* DIRECTIONS FOR THIS TASK
Only one stretch of the data below is wanted: the lines starting at the one with "pemit (Adjtimex (adjustment" and ending at the one with "(match n with", both included, given again exactly.

* DATA PROVIDED

(* ===== verification/Ntp.v ===== *)
(** * The NTP client (src/ntp.c)

    A request is sent to a server, again and again with a growing timeout, until it answers or the retries are used up;
    the clock is adjusted by the answer, and the server polled again later.

    There is one [ntp_data] at a time; the sources of the main loop refer to it by its address.  A handler that calls
    the callback does so as its last action: it returns what the callback is called with, and [None] if it is
    not called. *)

From S2P Require Import Prelude Inet Buffer Effects Double.
From stdpp Require Import list gmap.
Open Scope Z_scope.

Module Ntp.

(** ** Messages *)

Definition OFFSET_1900_1970 : Z := 2208988800.
Definition NSEC_PER_SEC : Z := 1000000000.
Definition NTP_SEND_TIMEOUT : Z := 2.
Definition NTP_SEND_RETRIES : Z := 3.

Definition NTP_FLAG_LI_ADDSECOND : Z := 1.
Definition NTP_FLAG_LI_DELSECOND : Z := 2.
Definition NTP_FLAG_LI_NOTINSYNC : Z := 3.
Definition NTP_FLAG_VN_VER3 : Z := 3.
Definition NTP_FLAG_VN_VER4 : Z := 4.
Definition NTP_FLAG_MD_CLIENT : Z := 3.
Definition NTP_FLAG_MD_SERVER : Z := 4.

Definition NTP_FLAGS_ENCODE (li vn md : Z) : Z :=
  u8 (Z.lor (Z.lor (Z.shiftl (Z.land li 3) 6) (Z.shiftl (Z.land vn 7) 3)) (Z.shiftl (Z.land md 7) 0)).
Definition NTP_FLAGS_LI_DECODE (flags : Z) : Z := u8 (Z.land (Z.shiftr flags 6) 3).
Definition NTP_FLAGS_VN_DECODE (flags : Z) : Z := u8 (Z.land (Z.shiftr flags 3) 7).
Definition NTP_FLAGS_MD_DECODE (flags : Z) : Z := u8 (Z.land (Z.shiftr flags 0) 7).

(** The offsets in [struct ntp_msg], of 48 bytes. *)
Definition msg_flags (m : list Z) : Z := nth 0 m 0.
Definition msg_stratum (m : list Z) : Z := nth 1 m 0.
Definition msg_poll (m : list Z) : Z := let b := nth 2 m 0 in if b <? 128 then b else b - 256.
Definition msg_word (off : nat) (m : list Z) : Z := be_word32 (slice off 4 m).
Definition msg_size : Z := 48.

Record timeval := mk_tv { tv_sec : Z; tv_usec : Z }.
Record timespec := mk_ts { ts_sec : Z; ts_nsec : Z }.

(** The request; the time of transmission comes last. *)
Definition request (now : timeval) : list Z :=
  [NTP_FLAGS_ENCODE NTP_FLAG_LI_NOTINSYNC NTP_FLAG_VN_VER4 NTP_FLAG_MD_CLIENT; 0; 10; 0] ++ replicate 36 0
  ++ be_bytes32 (u32 (tv_sec now + OFFSET_1900_1970)) ++ be_bytes32 (u32 (tv_usec now * 1000)).

(** [LOGTOD], converted to an unsigned integer: the result is not defined outside of its range. *)
Definition transmit_delay (poll : Z) : option Z :=
  if poll <? 0 then if - poll <? 63 then Some 0 else None
  else if poll <? 32 then Some (Z.shiftl 1 poll) else None.

(** ** The adjustment of the clock *)

Inductive adjust :=
| Slew (offset constant status : Z)
| Jump (sec nsec status : Z).

Definition STA_PLL : Z := 0x1.
Definition STA_INS : Z := 0x10.
Definition STA_DEL : Z := 0x20.

Definition STEPTIME_MIN_OFFSET : double := dconst 4 10.

Definition seconds_of (tv : timeval) : double := dadd (double_of (tv_sec tv)) (dmul (dconst 1 1000000) (double_of (tv_usec tv))).
Definition timestamp (off : nat) (m : list Z) : double :=
  dadd (double_of (msg_word off m)) (ddiv (double_of (msg_word (off + 4) m)) (double_of 4294967295)).

Definition clock_offset (mtx mrx : timespec) (tv : timeval) (m : list Z) : double :=
  let m_delta := dadd (double_of (ts_sec mrx - ts_sec mtx)) (dmul (dconst 1 1000000000) (double_of (ts_nsec mrx - ts_nsec mtx))) in
  let org := dadd (dsub (seconds_of tv) m_delta) (double_of OFFSET_1900_1970) in
  let rec := timestamp 32 m in
  let xmt := timestamp 40 m in
  let dst := dadd (seconds_of tv) (double_of OFFSET_1900_1970) in
  ddiv (dadd (dsub rec org) (dsub xmt dst)) (double_of 2).

Definition leap_status (flags : Z) : Z :=
  if negb (Z.land (NTP_FLAGS_LI_DECODE flags) NTP_FLAG_LI_ADDSECOND =? 0) then STA_INS
  else if negb (Z.land (NTP_FLAGS_LI_DECODE flags) NTP_FLAG_LI_DELSECOND =? 0) then STA_DEL
  else 0.

Definition adjustment (offset : double) (poll flags : Z) : adjust :=
  if dlt offset STEPTIME_MIN_OFFSET && dlt (dsub (double_of 0) STEPTIME_MIN_OFFSET) offset then
    Slew (trunc (dmul offset (double_of NSEC_PER_SEC))) (poll - 4) (Z.lor STA_PLL (leap_status flags))
  else
    let sec := trunc offset in
    let nsec := trunc (dmul (dsub offset (double_of sec)) (double_of NSEC_PER_SEC)) in
    if nsec <? 0 then Jump (sec - 1) (nsec + NSEC_PER_SEC) (leap_status flags) else Jump sec nsec (leap_status flags).

(** ** State *)

Inductive family := AF_INET | AF_INET6.

#[global] Instance family_eq_dec : EqDecision family.
Proof. solve_decision. Defined.

Record ntp_data := mk_nd {
  nd_ptr : Z;
  timeserver : list Z;
  timeserver_addr : option (family * list Z);
  mtx_time : timespec;
  transmit_fd : Z;
  timeout_id : Z;
  retries : Z;
  channel_watch : Z;
  poll_id : Z;
  timeout : Z;
}.

Inductive callback := send_timeout_cb | next_poll_cb | received_data_cb.

Record source := mk_source { s_cb : callback; s_nd : Z; s_interval : Z }.

Record state := mk_state {
  ntp : option ntp_data;
  sources : gmap Z source;
  next_source : Z;
  next_nd : Z;
}.

Inductive output :=
| Send (server : family * list Z) (msg : list Z)
| Adjtimex (a : adjust)
| Source_unknown (id : Z).

(** What a call meets: the clocks, whether messages can be sent and the clock adjusted, the address of a text, and the
    socket for a family: [None] if one of the steps to set it up fails. *)
Record env := mk_env {
  now : timeval;
  monotonic : timespec;
  sendto_ok : bool;
  adjtimex_ok : bool;
  getaddrinfo : list Z -> option (family * list Z);
  open_socket : family -> option Z;
}.

Definition M (A : Type) : Type := pprog state output A.

Definition set_ntp (nd : option ntp_data) (s : state) : state := mk_state nd (sources s) (next_source s) (next_nd s).
Definition set_sources (m : gmap Z source) (s : state) : state := mk_state (ntp s) m (next_source s) (next_nd s).
Definition set_next_source (n : Z) (s : state) : state := mk_state (ntp s) (sources s) n (next_nd s).
Definition set_next_nd (n : Z) (s : state) : state := mk_state (ntp s) (sources s) (next_source s) n.

Definition with_addr (a : option (family * list Z)) (d : ntp_data) : ntp_data :=
  mk_nd (nd_ptr d) (timeserver d) a (mtx_time d) (transmit_fd d) (timeout_id d) (retries d) (channel_watch d) (poll_id d) (timeout d).
Definition with_mtx (t : timespec) (d : ntp_data) : ntp_data :=
  mk_nd (nd_ptr d) (timeserver d) (timeserver_addr d) t (transmit_fd d) (timeout_id d) (retries d) (channel_watch d) (poll_id d) (timeout d).
Definition with_timer (id t : Z) (d : ntp_data) : ntp_data :=
  mk_nd (nd_ptr d) (timeserver d) (timeserver_addr d) (mtx_time d) (transmit_fd d) id (retries d) (channel_watch d) (poll_id d) t.
Definition with_retries (n : Z) (d : ntp_data) : ntp_data :=
  mk_nd (nd_ptr d) (timeserver d) (timeserver_addr d) (mtx_time d) (transmit_fd d) (timeout_id d) n (channel_watch d) (poll_id d) (timeout d).
Definition with_channel (fd w : Z) (d : ntp_data) : ntp_data :=
  mk_nd (nd_ptr d) (timeserver d) (timeserver_addr d) (mtx_time d) fd (timeout_id d) (retries d) w (poll_id d) (timeout d).
Definition with_poll (id : Z) (d : ntp_data) : ntp_data :=
  mk_nd (nd_ptr d) (timeserver d) (timeserver_addr d) (mtx_time d) (transmit_fd d) (timeout_id d) (retries d) (channel_watch d) id (timeout d).

(** The object behind a pointer; a pointer to memory that was freed fails. *)
Definition load (p : Z) : M ntp_data := fun s =>
  d ← ntp s; if nd_ptr d =? p then Some (d, s, []) else None.
Definition update (p : Z) (f : ntp_data -> ntp_data) : M unit := d ← load p; pmodify (set_ntp (Some (f d))).

Definition source_add (cb : callback) (p interval : Z) : M Z :=
  id ← pget next_source;
  pmodify (set_next_source (id + 1));;
  pmodify (fun s => set_sources (<[id := mk_source cb p interval]> (sources s)) s);;
  mret id.

Definition g_source_remove (id : Z) : M unit :=
  m ← pget sources;
  match m !! id with
  | Some _ => pmodify (fun s => set_sources (delete id (sources s)) s)
  | None => pemit (Source_unknown id)
  end.

Definition remove_if (id : Z) : M unit := if id =? 0 then pskip else g_source_remove id.

(** ** Sending *)

Definition free_ntp_data (p : Z) : M unit :=
  d ← load p;
  remove_if (poll_id d);;
  remove_if (timeout_id d);;
  remove_if (channel_watch d);;
  pmodify (set_ntp None).

Section ntp.
Context (e : env).

(** An address that was never set has no family. *)
Definition send_packet (p t : Z) : M (option bool) :=
  d ← load p;
  match timeserver_addr d with
  | None => mret (Some false)
  | Some server =>
      update p (with_mtx (monotonic e));;
      if negb (sendto_ok e) then mret (Some false)
      else
        pemit (Send server (request (now e)));;
        id ← source_add send_timeout_cb p t;
        update p (with_timer id t);;
        mret None
  end.

Definition send_timeout (p : Z) : M (option bool) :=
  d ← load p;
  update p (with_retries (u32 (retries d + 1)));;
  if retries d =? NTP_SEND_RETRIES then mret (Some false)
  else send_packet p (u32 (Z.shiftl (timeout d) 1)).

Definition next_poll (p : Z) : M (option bool) :=
  update p (with_poll 0);;
  d ← load p;
  if transmit_fd d =? 0 then mret None
  else send_packet p NTP_SEND_TIMEOUT.

Definition reset_timeout (p : Z) : M unit :=
  d ← load p;
  (if 0 <? timeout_id d then g_source_remove (timeout_id d);; update p (with_timer 0 (timeout d)) else pskip);;
  update p (with_retries 0).

(** ** Answers *)

Definition supported_version (flags : Z) : bool :=
  (NTP_FLAGS_VN_DECODE flags =? NTP_FLAG_VN_VER4) || (NTP_FLAGS_VN_DECODE flags =? NTP_FLAG_VN_VER3).

Definition decode_msg (p : Z) (m : list Z) (len : Z) (tv : option timeval) (mrx : timespec) : M (option bool) :=
  if len <? msg_size then mret None
  else
    match tv with
    | None => mret None
    | Some tv =>
        if msg_stratum m =? 0 then mret (Some false)
        else
          delay ← plift (transmit_delay (msg_poll m));
          if NTP_FLAGS_LI_DECODE (msg_flags m) =? NTP_FLAG_LI_NOTINSYNC then mret (Some false)
          else if negb (supported_version (msg_flags m)) then mret (Some false)
          else if negb (NTP_FLAGS_MD_DECODE (msg_flags m) =? NTP_FLAG_MD_SERVER) then mret (Some false)
          else
            d ← load p;
            let offset := clock_offset (mtx_time d) mrx tv m in
            reset_timeout p;;
            d ← load p;
            (if 0 <? poll_id d then g_source_remove (poll_id d) else pskip);;
            id ← source_add next_poll_cb p delay;
            update p (with_poll id);;
            pemit (Adjtimex (adjustment offset (msg_poll m) (msg_flags m)));;
            if adjtimex_ok e then mret (Some true) else mret (Some false)
    end.

(** [error]: the condition has one of the bits for errors, and the source is removed.  [buf] is the buffer of 128 bytes
    after the datagram was written to it, [received] its length or an error. *)
Definition received_data (p : Z) (error : bool) (buf : list Z) (received : Z) (sender : option (family * list Z)) (tv : option timeval) : M (option bool) :=
  if error then update p (fun d => with_channel (transmit_fd d) 0 d);; mret None
  else if received <? 0 then mret None
  else
    match sender with
    | None => mret None
    | Some (_, src) =>
        d ← load p;
        match timeserver_addr d with
        | Some (_, addr) => if bool_decide (addr = src) then decode_msg p buf 128 tv (monotonic e) else mret None
        | None => mret None
        end
    end.

(** ** Start and stop *)

Definition start_ntp (p : Z) : M (option bool) :=
  d ← load p;
  match getaddrinfo e (timeserver d) with
  | None => mret None
  | Some (f, addr) =>
      update p (with_addr (Some (f, addr)));;
      if 0 <? channel_watch d then send_packet p NTP_SEND_TIMEOUT
      else
        match open_socket e f with
        | None => mret (Some false)
        | Some fd =>
            w ← source_add received_data_cb p 0;
            update p (with_channel fd w);;
            send_packet p NTP_SEND_TIMEOUT
        end
  end.

Definition __connman_ntp_start (server : list Z) : M (option bool) :=
  n ← pget ntp;
  (match n with
   | Some d => free_ntp_data (nd_ptr d)
   | None => pskip
   end);;
  p ← pget next_nd;
  pmodify (set_next_nd (p + 1));;
  pmodify (set_ntp (Some (mk_nd p server None (mk_ts 0 0) 0 0 0 0 0 0)));;
  start_ntp p.

Definition __connman_ntp_stop : M unit :=
  n ← pget ntp;
  match n with
  | Some d => free_ntp_data (nd_ptr d)
  | None => pskip
  end.

End ntp.

End Ntp.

* EXPECTED ANSWER
            pemit (Adjtimex (adjustment offset (msg_poll m) (msg_flags m)));;
            if adjtimex_ok e then mret (Some true) else mret (Some false)
    end.

(** [error]: the condition has one of the bits for errors, and the source is removed.  [buf] is the buffer of 128 bytes
    after the datagram was written to it, [received] its length or an error. *)
Definition received_data (p : Z) (error : bool) (buf : list Z) (received : Z) (sender : option (family * list Z)) (tv : option timeval) : M (option bool) :=
  if error then update p (fun d => with_channel (transmit_fd d) 0 d);; mret None
  else if received <? 0 then mret None
  else
    match sender with
    | None => mret None
    | Some (_, src) =>
        d ← load p;
        match timeserver_addr d with
        | Some (_, addr) => if bool_decide (addr = src) then decode_msg p buf 128 tv (monotonic e) else mret None
        | None => mret None
        end
    end.

(** ** Start and stop *)

Definition start_ntp (p : Z) : M (option bool) :=
  d ← load p;
  match getaddrinfo e (timeserver d) with
  | None => mret None
  | Some (f, addr) =>
      update p (with_addr (Some (f, addr)));;
      if 0 <? channel_watch d then send_packet p NTP_SEND_TIMEOUT
      else
        match open_socket e f with
        | None => mret (Some false)
        | Some fd =>
            w ← source_add received_data_cb p 0;
            update p (with_channel fd w);;
            send_packet p NTP_SEND_TIMEOUT
        end
  end.

Definition __connman_ntp_start (server : list Z) : M (option bool) :=
  n ← pget ntp;
  (match n with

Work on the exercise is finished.